Ene went to play for Dinamo București where from 1962 to 1965 he helped the club win four consecutive Divizia A titles. In the first one he worked with three coaches, Traian Ionescu, Constantin Teașcă and Nicolae Dumitru, who gave him 20 appearances in which he scored 19 goals. In the following two, Dumitru and Ionescu used him in 19 matches in which he netted seven times in the first and in 14 with five goals scored in the second. In the last one he played 23 games, scoring 15 times under the guidance of Angelo Niculescu. Ene also won the 1963–64 Cupa României with The Red Dogs, coach Ionescu used him for the entire match in the 5–3 victory over rivals Steaua București in the final.

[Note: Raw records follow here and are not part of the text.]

Lemma encryptMessage_length_witness :
  encode (PyStr (str "hello")) = Ok (map byte_of_N (str "hello")) /\
  encryptMessage Sample.secret (str "hello") = Ok Sample.hello_ciphertext /\
  length Sample.hello_ciphertext
  = (16 * (length (map byte_of_N (str "hello")) / 16 + 1))%nat /\
  (length (map byte_of_N (str "hello")) < length Sample.hello_ciphertext
   <= length (map byte_of_N (str "hello")) + 16)%nat.
Proof.
  assert (H1 : encode (PyStr (str "hello"))
               = Ok (map byte_of_N (str "hello"))) by reflexivity.
  exact (conj H1 (conj hello_encrypted
           (encryptMessage_length Sample.secret (str "hello") _
              Sample.hello_ciphertext H1 hello_encrypted))).
Defined.

(** X3 ([encryptMessage], lines 53-60).  Under one secret two different
    messages never have the same ciphertext. *)
Theorem encryptMessage_injective (shared_secret : bytes) (msg1 msg2 : pystr)
  (c : bytes) :
  encryptMessage shared_secret msg1 = Ok c ->
  encryptMessage shared_secret msg2 = Ok c ->
  msg1 = msg2.
Proof.
  intros H1 H2. apply decryptMessage_encryptMessage_any in H1, H2.
  rewrite H1 in H2. now apply Ok_inj in H2.
Qed.

Lemma encryptMessage_injective_witness :
  encryptMessage Sample.secret (str "hello") = Ok Sample.hello_ciphertext /\
  str "hello" = str "hello".
Proof.
  exact (conj hello_encrypted
           (encryptMessage_injective Sample.secret (str "hello")
              (str "hello") Sample.hello_ciphertext
              hello_encrypted hello_encrypted)).
Defined.

(** X4 ([decryptMessage], lines 65-73).  A ciphertext that is empty, or
    whose length is not a multiple of 16 octets, is refused with a
    [ValueError]: by the decryptor when a block is incomplete, by the
    unpadder when there is no block at all. *)
Theorem decryptMessage_rejects_length (shared_secret msg : bytes) :
  length shared_secret = 32%nat ->
  msg = [] \/ (length msg mod 16 <> 0)%nat ->
  exists text, decryptMessage shared_secret msg = Raise (ValueError text).
Proof.
  intros Hs Hc. unfold decryptMessage. rewrite (createCipher_32 _ Hs).
  cbn [bind]. unfold Ciphers.decrypt. destruct Hc as [-> | Hc].
  - cbn [AES.blocks_of_bytes Ciphers.cbc_decrypt AES.bytes_of_blocks map
         concat bind]. eexists. reflexivity.
  - rewrite (blocks_of_bytes_none _ Hc). eexists. reflexivity.
Qed.

Lemma decryptMessage_rejects_length_witness :
  length Sample.secret = 32%nat /\
  (bytes_literal "hello" = [] \/
   (length (bytes_literal "hello") mod 16 <> 0)%nat) /\
  exists text,
    decryptMessage Sample.secret (bytes_literal "hello")
    = Raise (ValueError text).
Proof.
  assert (H1 : length Sample.secret = 32%nat) by reflexivity.
  assert (H2 : bytes_literal "hello" = [] \/
               (length (bytes_literal "hello") mod 16 <> 0)%nat)
    by (right; discriminate).
  exact (conj H1 (conj H2
           (decryptMessage_rejects_length Sample.secret
              (bytes_literal "hello") H1 H2))).
Defined.

(** X5 ([generateKeys], [computeSharedSecret], [encryptMessage],
    [decryptMessage], lines 32-73).  What one party encrypts under the
    secret it derives from its private key and the other party's public
    key, the other party decrypts under the secret it derives the other way
    round. *)
Theorem peer_decrypts_message (keyGenerator : DH.DHParameters) (xa xb : N)
  (msg : pystr) (a_shared_secret c : bytes) :
  computeSharedSecret (fst (generateKeys keyGenerator xa))
    (snd (generateKeys keyGenerator xb)) = Ok a_shared_secret ->
  encryptMessage a_shared_secret msg = Ok c ->
  exists b_shared_secret,
    computeSharedSecret (fst (generateKeys keyGenerator xb))
      (snd (generateKeys keyGenerator xa)) = Ok b_shared_secret /\
    decryptMessage b_shared_secret c = Ok msg.
Proof.
  intros Hs Hc. exists a_shared_secret.
  split; [now rewrite <- computeSharedSecret_symmetric|].
  now apply decryptMessage_encryptMessage_any.
Qed.
(** A frame: [updateFrame()], then the objects rendered in order. *)
Definition frame (calls : list (Obj OtherObject.t * Measure.t)) (st : t) : t :=
  foldl (λ st c, (render c.1 c.2 st).1) (updateFrame st) calls.
End WithBounds.

End OtherObjectRenderer.

Local Close Scope Q_scope.

(** ** Inspector: colours *)

Module Inspector.

(** [n.toString(16)] for a number that is a non-negative integer: lowercase
    digits, no leading zero. *)
Definition toString16 (n : N) : string :=
  match n with
  | N0 => "0"
  | Npos p => HexString.Raw.of_pos p ""
  end.

(** [s.padStart(n, "0")]: zeros in front up to the length [n]. *)
Definition padStart0 (n : nat) (s : string) : string :=
  Nat.iter (n - String.length s) (String "0"%char) s.

(** The text the inspector shows for a numeric colour. *)
Definition colorText (n : N) : string := "#" +:+ padStart0 6 (toString16 n).

(** [s.substr(1)] *)
Definition substr1 (s : string) : string :=
  match s with
  | EmptyString => EmptyString
  | String _ s' => s'
  end.

Definition isWhiteSpace (c : Ascii.ascii) : bool :=
  let n := Ascii.nat_of_ascii c in
  (n =? 9)%nat || (n =? 10)%nat || (n =? 11)%nat || (n =? 12)%nat || (n =? 13)%nat
  || (n =? 32)%nat.

Fixpoint trimStart (s : string) : string :=
  match s with
  | String c s' => if isWhiteSpace c then trimStart s' else s
  | EmptyString => EmptyString
  end.

(** The longest prefix of hexadecimal digits, read as a number; [None] when
    it is empty. *)
Fixpoint digits16 (s : string) (acc : N) (seen : bool) : option N :=
  match s with
  | EmptyString => if seen then Some acc else None
  | String c s' =>
      match HexString.ascii_to_digit c with
      | Some v => digits16 s' (v + 16 * acc)%N true
      | None => if seen then Some acc else None
      end
  end.

(** [parseInt(s, 16)]: white space, a sign and a [0x] prefix are skipped,
    then the digits are read; [None] is [NaN]. *)
Definition parseInt16 (s : string) : option Z :=
  let s := trimStart s in
  let '(sign, s) :=
    match s with
    | String "-"%char s' => ((-1)%Z, s')
    | String "+"%char s' => (1%Z, s')
    | _ => (1%Z, s)
    end in
  let s :=
    match s with
    | String "0"%char (String "x"%char s') => s'
    | String "0"%char (String "X"%char s') => s'
    | _ => s
    end in
  n ← digits16 s 0 false; Some (sign * Z.of_N n)%Z.

(** What the [onChange] handler of a colour stores for the text [value]. *)
Definition colorValue (value : string) : option Z := parseInt16 (substr1 value).

End Inspector.

(** ** Editor (stores/EditorStore) *)

Module Editor.

(** [divs.indexOf(x)] *)
Definition indexOf (x : Z) (l : list Z) : Z :=
  match list_find (λ y, y = x) l with
  | Some (i, _) => Z.of_nat i
  | None => (-1)%Z
  end.

(** [changeMeasureDivision(index)], with [EditorSetting.MEASURE_DIVISIONS]
    (stores/EditorSetting, not among the sources) as [divs]; the result is
    the new [setting.measureDivision], [None] when it is [undefined]. *)
Definition changeMeasureDivision (divs : list Z) (measureDivision : Z) (index : Z)
    : option Z :=
  let index := (index + indexOf measureDivision divs)%Z in
  let index := Z.max 0 (Z.min (Z.of_nat (length divs) - 1) index) in
  nthZ divs index.

(** The value of [currentChart]. *)
Inductive Current :=
  | CurrentNull
  | CurrentUndefined
  | CurrentChart (c : ref).

Record t := mk {
  charts : list ref;
  currentChart : Current;
  currentChartIndex : Z
}.

Definition setCurrentChart (chartIndex : Z) (e : t) : t :=
  match charts e with
  | [] => mk (charts e) CurrentNull chartIndex
  | _ => mk (charts e)
            (match nthZ (charts e) chartIndex with
             | Some c => CurrentChart c
             | None => CurrentUndefined
             end)
            chartIndex
  end.

(** [charts.filter((_, index) => index !== chartIndex)] *)
Definition removeAt {A : Type} (chartIndex : Z) (l : list A) : list A :=
  if (chartIndex <? 0)%Z then l else delete (Z.to_nat chartIndex) l.

Definition removeChart (chartIndex : Z) (e : t) : t :=
  setCurrentChart 0 (mk (removeAt chartIndex (charts e)) (currentChart e) (currentChartIndex e)).

(** [lanes.findIndex(lane => lane.guid === g)] *)
Definition findLane (g : string) (lanes : list Lane.t) : Z :=
  match list_find (λ l, Lane.guid l = g) lanes with
  | Some (i, _) => Z.of_nat i
  | None => (-1)%Z
  end.

(** The body of the [forEach] of [moveLane] for one note: [None] when the
    note's type is not in [noteTypeMap] (a [TypeError]).  [typeMap] gives the
    [excludeLanes] of a type, [None] inside when the type has none. *)
Definition moveNote (indexer : Z → Z) (lanes : list Lane.t)
    (typeMap : gmap string (option (list string))) (note : Note.t) : option Note.t :=
  match nthZ lanes (indexer (findLane (Note.lane note) lanes)) with
  | None => Some note
  | Some lane =>
      excludeLanes ← typeMap !! Note.type note;
      if bool_decide (Lane.templateName lane ∈ default [] excludeLanes) then Some note
      else Some (Note.setLane (Lane.guid lane) note)
  end.

(** [moveLane(indexer)] on the inspected notes. *)
Definition moveLane (indexer : Z → Z) (lanes : list Lane.t)
    (typeMap : gmap string (option (list string))) (notes : list Note.t)
    : option (list Note.t) :=
  mapM (moveNote indexer lanes typeMap) notes.

(** The indexer of the [flipLane] command. *)
Definition flip (lanes : list Lane.t) (i : Z) : Z := (Z.of_nat (length lanes) - i - 1)%Z.

End Editor.

(** ** AudioSelect: the name of the picked file *)

Module AudioSelect.

Definition isSeparator (c : Ascii.ascii) : bool :=
  bool_decide (c = "/"%char) || bool_decide (c = "\"%char).

(** [path.split(/[\/\\]/)]: the pieces between separators, the current
    piece first in [cur]. *)
Fixpoint split (cur : string) (path : string) : list string :=
  match path with
  | EmptyString => [cur]
  | String c rest =>
      if isSeparator c then cur :: split EmptyString rest
      else split (cur +:+ String c EmptyString) rest
  end.

(** [result[0].split(/[\/\\]/).pop()!] *)
Definition pickedName (path : string) : string :=
  default EmptyString (last (split EmptyString path)).

End AudioSelect.

(** ** ChartInformation: notes grouped by type *)

Module ChartInformation.

(** One step of [_.groupBy]: the element joins the group of its key, or
    opens a new group after the others. *)
Fixpoint addTo {A : Type} (k : string) (x : A) (groups : list (string * list A))
    : list (string * list A) :=
  match groups with
  | [] => [(k, [x])]
  | (k', xs) :: rest =>
      if bool_decide (k = k') then (k', xs ++ [x]) :: rest
      else (k', xs) :: addTo k x rest
  end.

(** [_.groupBy(notes, "type")]: the properties of the object it builds, in
    the order in which they are added to it. *)
Definition groupBy {A : Type} (key : A → string) (l : list A) : list (string * list A) :=
  foldl (λ groups x, addTo (key x) x groups) [] l.

Definition digitValue (c : Ascii.ascii) : option N :=
  let n := Ascii.N_of_ascii c in
  if (48 <=? n)%N && (n <=? 57)%N then Some (n - 48)%N else None.

Fixpoint decimalValue (s : string) (acc : N) : option N :=
  match s with
  | EmptyString => Some acc
  | String c s' => d ← digitValue c; decimalValue s' (10 * acc + d)%N
  end.
(** X13: a contract address without a checksum form is fatal although
    [Config.validate] may accept it, and so is an ABI file that cannot be
    read: in both cases the start ends with exit code 1. *)
Theorem startup_needs_address_and_abi {W : Type} (host : Host W)
    (config : Config.t) (w : W) :
  (forall address, Config.CONTRACT_ADDRESS config = Some address ->
     exists e, EthUtils.to_checksum_address address = inl e)
  \/ (forall w', exists e,
        fst (load_json_file host "contract_abi.json" w') = inl e) ->
  fst (AppStartup.startup host config (w, [])) = AppStartup.Exited 1.
Proof.
  intros H. pose proof (startup_run host config w) as R. cbv zeta in R.
  destruct (fst (AppStartup.startup host config (w, []))) as [code|e|sv].
  - now subst code.
  - contradiction.
  - exfalso.
    destruct R as (_ & address & w1 & id & w2 & w3 & Ha & _ & _ & Hc & Hf & _).
    destruct H as [H|H].
    + destruct (H address Ha) as [e He]. congruence.
    + destruct (H w2) as [e He]. rewrite Hf in He. discriminate He.
Qed.

Lemma startup_needs_address_and_abi_witness :
  let config := Config.mk (Some "https://rpc.sepolia.org") (Some "0x")
                  "development" true in
  (exists s' : Run.state (W := nat) (E := boot_event),
     Config.validate config (0%nat, []) = (inr tt, s'))
  /\ fst (AppStartup.startup sample_host config (0%nat, []))
     = AppStartup.Exited 1.
Proof.
  cbv zeta. split; [eexists; reflexivity|].
  apply (startup_needs_address_and_abi sample_host
           (Config.mk (Some "https://rpc.sepolia.org") (Some "0x")
              "development" true) 0%nat).
  left. intros address [= <-]. eexists. vm_compute. reflexivity.
Defined.

(** X14: the address of a service that has started is canonical: 42
    characters with the 0x prefix, accepted by the syntactic check of the
    gateway, and its own checksum form; GET /health reports it with
    status 200 and touches neither the world nor the trace. *)
Theorem started_service_address_is_canonical {W : Type} (host : Host W)
    (config : Config.t) (w : W) (sv : Service W)
    (s : Eff.state (W := W)) :
  fst (AppStartup.startup host config (w, [])) = AppStartup.Ready sv ->
  address_shaped (service_address sv)
  /\ App.validate_address (service_address sv) = (true, None)
  /\ EthUtils.to_checksum_address (service_address sv)
     = inr (service_address sv)
  /\ exists body,
       App.serve (App.health_check (service_address sv)) s = ((body, 200), s)
       /\ dict_get body "contract_address"
          = Some (JStr (service_address sv)).
Proof.
  intros H. pose proof (startup_run host config w) as R. cbv zeta in R.
  rewrite H in R.
  destruct R as (_ & address & w1 & id & w2 & w3 & _ & _ & _ & Hc & _).
  destruct (to_checksum_address_canonical _ _ Hc) as [Hs Hfix].
  split; [assumption|].
  split; [exact (validate_address_shaped _ Hs)|].
  split; [assumption|].
  eexists. split; reflexivity.
Qed.

Lemma started_service_address_is_canonical_witness :
  exists sv,
    fst (AppStartup.startup sample_host sample_config (0%nat, []))
    = AppStartup.Ready sv
    /\ service_address sv = checksum_of_address
    /\ address_shaped (service_address sv).
Proof.
  eexists. split; [vm_compute; reflexivity|].
  split; [reflexivity|].
  apply (started_service_address_is_canonical sample_host sample_config 0%nat
           (mk_Service checksum_of_address (JList []) sample_node)
           (0%nat, [])).
  vm_compute. reflexivity.
Defined.

(** ** The first failure ends a request *)

Section FirstFailure.
Context {W : Type} (node : Node W) (utcoffset : Z -> Z)
  (contract_address : string).

Ltac last_call :=
  cbn [events_of fst snd app filter is_remote removelast In];
  intros ev Hev; repeat destruct Hev as [<-|Hev];
  first [reflexivity | contradiction].

Lemma status_stops_at_failure (a : string) (w : W) :
  forall ev,
    In ev (removelast
             (filter is_remote
                (events_of (App.serve
                              (App.get_subscription_status node utcoffset a)
                              (w, []))))) ->
    failed_remote ev = false.
Proof.
  destruct (validate_address_cases a) as [Hv|[msg Hv]].
  2:{ rewrite (proj1 (routes_reject node utcoffset a msg (w, []) Hv)).
      last_call. }
  destruct (EthUtils.to_checksum_address a) as [e|c] eqn:E.
  { rewrite (proj1 (routes_invalid_address node utcoffset a e (w, []) Hv E)).
    last_call. }
  open_routes; rewrite Hv; run; repeat route_step @wallet_read_checksum;
    last_call.
Qed.

Lemma stats_stops_at_failure (w : W) :
  forall ev,
    In ev (removelast
             (filter is_remote
                (snd (snd (BlockchainService.get_contract_stats node
                             contract_address (w, []))))) ) ->
    failed_remote ev = false.
Proof.
  open_stats. repeat stats_step; last_call.
Qed.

He would score two goals in the league in the derby against Steaua, including one in a 3–2 victory. Ene played in 11 European Cup matches in which he scored two goals. In the 1963–64 edition they got past East Germany champion Motor Jena, but were eliminated in the next phase by Real Madrid. In the 1965–66 campaign, he scored two goals against Denmark's champion, Boldklubben 1909 which helped Dinamo advance to the next round. There, they were eliminated by Inter Milan, winners of the previous two seasons of the competition, but earned a historical 2–1 victory in the first leg.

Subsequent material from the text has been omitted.